Fri, Nov 29, 2013 - Page 4 News List

Mackay sculpture thrown a lifeline

SAVED FROM DROWNING:A sculpture of the renowned missionary in Tamsui is often under water during typhoon season, becoming a figure for reporters’ ridicule

By Lai Hsiao-tung and Stacy Hsu  /  Staff reporter, with staff writer

People look at the commemorative sculpture of Canadian missionary George Leslie Mackay on Tamsui District’s Golden Shore on Monday. The New Taipei City government plans to raise the platform on which the statue sits so that it will not be so easily inundated by waves during high tides and storms.

Photo: Lai Hsiao-tung, Taipei Times

The New Taipei City (新北市) Government has decided to save the late Canadian missionary George Leslie Mackay from drowning.

A bronze statue of Mackay on one knee, praying, on Tamsui District’s (淡水) Golden Shore between the Tamsui MRT station and the ferry pier, has often been underwater during the June to September typhoon season since it was installed in 2007.

The statue’s plight has made it an unusual tourist hotspot and also a subject of ridicule, prompting calls for the city government to seek a solution.

The city agreed on Monday to increase the height of the 1m-tall sculpture’s pedestal to keep it above the waves.

Mackay, a physician, arrived in present-day Tamsui in 1872, and lived in Taiwan until he died from throat cancer in 1901, by which time his reputation for selfless dedication to Taiwan was well-established.

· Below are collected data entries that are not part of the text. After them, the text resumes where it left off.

(* ===== verification/BatchController.v ===== *)
(** * Batch connect: the controller and the workspace adapter

    [features/connections/useBatchConnectController.ts], the hook that owns the table of
    a run and launches the executions of [BatchExecutor], and
    [features/connections/batchConnectWorkspaceRuntime.ts], what the state of a
    connection is, seen from the tabs of the workspace. *)

From S2P Require Import Prelude SessionTypes Instances ItemClose ClosePaths BatchConnect BatchExecutor.
From Stdlib Require Import Lia.

#[local] Open Scope nat_scope.

(** ** The workspace adapter *)

Inductive HandleKind := HCharacter | HRdp | HSsh | HVnc.

#[export] Instance HandleKind_eq_dec : EqDecision HandleKind.
Proof. solve_decision. Defined.

Record BatchWorkspaceHandle := mkHandle { hd_kind : HandleKind; hd_id : string }.

Inductive BatchSshType := SshConnecting | SshTerminal.

#[export] Instance BatchSshType_eq_dec : EqDecision BatchSshType.
Proof. solve_decision. Defined.

(** [bt_step] is the error and the status of the connection step. *)
Record BatchSshTab := mkBatchSsh {
  bt_connectionId : string;
  bt_step : option (option string * option string);
  bt_error : option string;
  bt_id : string;
  bt_sessionId : option string;
  bt_type : BatchSshType;
}.

Inductive CharacterSource := SourceLocal | SourceSerial | SourceTelnet.

#[export] Instance CharacterSource_eq_dec : EqDecision CharacterSource.
Proof. solve_decision. Defined.

Record BatchCharacterTab := mkBatchCharacter {
  bh_error : option string;
  bh_id : string;
  bh_profileId : string;
  bh_sessionId : option string;
  bh_source : option CharacterSource;
  bh_status : string;
}.

Record BatchRemoteSession := mkBatchRemote {
  bm_connectionId : string;
  bm_error : option string;
  bm_id : string;
  bm_status : string;
}.

Record BatchWorkspaceSnapshot := mkBatchSnapshot {
  bw_localTerminalTabs : list BatchCharacterTab;
  bw_rdpSessions : list BatchRemoteSession;
  bw_terminalTabs : list BatchSshTab;
  bw_vncSessions : list BatchRemoteSession;
}.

He offered free medical treatment — eventually with the assistance of five other foreign physicians based in Tamsui — as part of his missionary work. He founded the first Western medical center in northern Taiwan in 1880, the Mackay Hospital.

The hospital was relocated to Taipei in 1911 and renamed the Mackay Memorial Hospital.

The Canadian also established churches and schools, including the first school for girls in Taiwan, the Tamsui Girls’ School.

Tamsui District Administrator Tsai Ye-wei (蔡葉偉) said the sculpture was erected on the spot where Mackay first landed in Tamsui as part of the first stage of the Danshui Art Gallery, a public area designed as a display and exchange platform for artists.

“Since the installation, the Tamsui River inundates the floodplains at both ends of the walkway during high tides and then gradually swallows the statue, creating a negative impression on the public,” he said.

Danshui Presbyterian Church minister Tsai Wei-lun (蔡維倫) said he has been saddened to see the statue, which was erected to honor Mackay’s philanthropy and dedication to Taiwan, reduced to acting as a “water meter” by some reporters covering typhoon-related flooding and storms.

“Such behavior is completely disrespectful to Dr Mackay and also the churches and people [of Tamsui],” Tsai Wei-lun said.

The frequent flooding has also raised concerns that the Golden Shore, which was constructed on reclaimed land, could suffer from land subsidence or have its foundations hollowed out.

New Taipei City Government Secretary-General Chen Shen-hsien (陳伸賢) said the flooding near the sculpture has never caused damage to local residences or impeded the operations of stores.

“However, since the statue always becomes the center of media attention when a typhoon hits the nation — which could give the public the wrong impression that the city government is not doing enough to prevent flooding — we have instructed the Water Resources Bureau to increase the height of the statue’s pedestal by 60cm before the flood season begins in May,” Chen said.

Water Resources Bureau Secretary-General Yang Tsung-min said the flooding was most likely caused by tidal changes rather than by land subsidence.

The average tide range in the area is about 1.6m and can reach more than 2m during typhoons and spring tides, Yang said.